-------- SUPPLIED DATA

(** a window size always fits.  For every pair of 16-bit dimensions
    [WindowSize::encode] stays inside its sixteen bytes, and the text is the
    two decimal numerals, a [x] between them, and the ",0x0" and NUL the device
    expects behind. *)
Theorem window_size_fits r c :
  0 <= r < 2 ^ 16 → 0 <= c < 2 ^ 16 →
  ∃ e rs cs, window_size_encode (mkWindowSize r c) = Some e ∧
    as_bytes e = window_text rs cs ∧
    decimal_val rs = r ∧ Forall (λ d, is_digit d) rs ∧
    decimal_val cs = c ∧ Forall (λ d, is_digit d) cs.
Proof.
  intros Hr Hc. unfold window_size_encode. cbn [rows cols].
  destruct (numeral_u16 r Hr) as (rs & -> & Hvr & Hdr & Hlr).
  destruct (numeral_u16 c Hc) as (cs & -> & Hvc & Hdc & Hlc).
  assert (encoding (mkEncoded (replicate (Z.to_nat MAX_LEN) x00) 0) []) as H0 by done.
  assert (len (bs "x") = 1) as Hx by done. assert (len (bs ",0x0" ++ [NUL]) = 5) as Ht by done.
  unfold MAX_LEN in *. cbn [mbind option_bind].
  destruct (push_spec rs _ [] H0) as (e1 & -> & H1); [change (len []) with 0; unfold MAX_LEN; lia|].
  cbn [mbind option_bind].
  destruct (push_spec (bs "x") e1 _ H1) as (e2 & -> & H2); [rewrite ?len_app, ?len_nil, ?Hx; unfold MAX_LEN; lia|].
  cbn [mbind option_bind].
  destruct (push_spec cs e2 _ H2) as (e3 & -> & H3);
    [rewrite ?len_app, ?len_nil, ?Hx; unfold MAX_LEN; lia|].
  cbn [mbind option_bind].
  destruct (push_spec (bs ",0x0" ++ [NUL]) e3 _ H3) as (e4 & -> & _ & _ & H4).
  { rewrite Ht, !len_app, Hx, len_nil. unfold MAX_LEN. lia. }
  exists e4, rs, cs. split_and!; try done. rewrite H4. unfold window_text. by rewrite <- !app_assoc.
Qed.

Lemma window_size_fits_witness :
  ∃ e, window_size_encode (mkWindowSize 65535 65535) = Some e ∧
    as_bytes e = bs "65535x65535,0x0" ++ [NUL].
Proof.
  destruct (window_size_fits 65535 65535) as (e & rs & cs & He & _); [lia|lia|].
  exists e. split; [exact He|]. vm_compute in He. injection He as <-. vm_compute. reflexivity.
Defined.

(** ** A sample shell *)

(** A device that prints a line on stdout, one on stderr, sends a frame of an
    unknown id and exits with 7; the WRTEs cut the frames where they like. *)
Definition shell_stream : bytes :=
  frame_bytes FrameId.Stdout (bs "hello world") ++ frame_bytes FrameId.Stderr (bs "oops")
  ++ (x09 :: u32_le 2 ++ bs "??") ++ frame_bytes FrameId.Exit [x07].

Definition shell_conn : conn Script.script :=
  let fr p := match frame Checksum.Skip p with Ok f => f | Err _ => [] end in
  mkConn
    (mkWire (Script.mkScript
       (fr (mkPacket Command.Write 8 1 (ztake 12 shell_stream))
        ++ fr (mkPacket Command.Write 8 1 (zdrop 12 shell_stream))
        ++ fr (mkPacket Command.Close 8 1 []))
       [] [IoOk 30; IoOk 2]) [] false)
    (c_table sample_conn) (c_negotiated sample_conn) [].

(** A shell with a receive buffer of eight bytes: smaller than two of the frames. *)
Definition sample_shell : Shell := mkShell (replicate 8 x00) decoder_new.

Lemma fresh_shell_wf rx : HEADER_SIZE <= len rx → sh_wf (mkShell rx decoder_new).
Proof. intros Hl. unfold HEADER_SIZE in Hl. split; [split; simpl; (done || lia)|exact Hl]. Qed.

Lemma sample_shell_wf : sh_wf sample_shell.
Proof. apply fresh_shell_wf. vm_compute. discriminate. Qed.

#[local] Instance shell_session : Session (conn Script.script) Script.error := conn_session 10.
#[local] Instance shell_laws : SessionLaws (conn Script.script) Script.error :=
  conn_session_laws 10.

Lemma shell_conn_fine : s_ok shell_conn.
Proof.
  change (conn_fine (IoE := Script.error) 10 shell_conn). split; [|split; [|by vm_compute; lia]].
  - split.
    + intros [|[|i]] [|[|j]] s1 s2 H1 H2; simpl in *; simplify_eq; done.
    + intros [|[|i]] s Hs; simpl in *; simplify_eq; done.
  - intros [|[|i]] s Hs; simpl in *; simplify_eq; done.
Qed.

Lemma decoder_delivers_witness :
  let rx := ztake 8 shell_stream in
  let d := decoder_commit 8 decoder_new in
  dec_wf rx d ∧ fst (try_next_raw_ref rx d) = Ret (Some (Ok FrameId.Stdout, bs "hel")) ∧
  let '(o, d') := try_next_raw_ref rx d in nexted rx d o d'.
Proof.
  cbv zeta. assert (dec_wf (ztake 8 shell_stream) (decoder_commit 8 decoder_new)) as Hwf.
  { split; (reflexivity || (vm_compute; intuition congruence)). }
  split; [exact Hwf|]. split; [vm_compute; reflexivity|].
  apply (decoder_delivers _ _ Hwf). vm_compute. discriminate.
Defined.

Lemma collect_exact_witness :
  let '(o, p) := collect 1000 100 (mkChannelId 0 1) (sample_shell, shell_conn) in
  o = Ret (mkOutput (bs "hello world") (bs "oops") 7) ∧
  exited (pending (mkChannelId 0 1) sample_shell shell_conn) (bs "hello world") (bs "oops") 7.
Proof.
  assert (frames_left (mkChannelId 0 1) sample_shell shell_conn < 1000)%nat as Hn
    by (vm_compute; lia).
  assert (reads_left shell_conn (mkChannelId 0 1) < 100)%nat as Hf by (vm_compute; lia).
  pose proof (collect_exact 1000 100 (mkChannelId 0 1) sample_shell shell_conn sample_shell_wf
    shell_conn_fine Hn Hf) as Hc.
  assert (fst (collect (IoE := Script.error) 1000 100 (mkChannelId 0 1) (sample_shell, shell_conn))
    = Ret (mkOutput (bs "hello world") (bs "oops") 7)) as He by (vm_compute; reflexivity).
  destruct (collect _ _ _ _) as [o p]. cbn [fst] in He. subst o.
  split; [reflexivity|]. destruct Hc as [_ Hc]. exact Hc.
Defined.

Lemma send_frame_keeps_input_witness :
  ∃ sh', sh_wf sh' ∧ sh_unread sh' = [] ∧ len (sh_rx sh') = 8 ∧
    shell_send_frame (mkChannelId 0 1) FrameId.Stdin (bs "ls") (sample_shell, shell_conn)
    = on_session (s_write_channel (mkChannelId 0 1) (frame_bytes FrameId.Stdin (bs "ls")))
        (sh', shell_conn).
Proof.
  destruct (send_frame_keeps_input (mkChannelId 0 1) FrameId.Stdin (bs "ls") sample_shell
    shell_conn sample_shell_wf) as (sh' & Hwf & Hu & _ & Hl & [Hs|Hs]).
  - exists sh'. split; [exact Hwf|]. split; [exact Hu|]. split; [exact Hl|exact Hs].
  - exists (mkShell (frame_bytes FrameId.Stdin (bs "ls") ++ [x00]) decoder_new).
    split; [apply fresh_shell_wf; vm_compute; discriminate|]. split; [reflexivity|]. split; [reflexivity|].
    vm_compute. reflexivity.
Defined.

----------------

§ **EXERCISE DESCRIPTION**:
Number of lines above that include "oops": state it and nothing else.

§ **TASK RESPONSE**:
4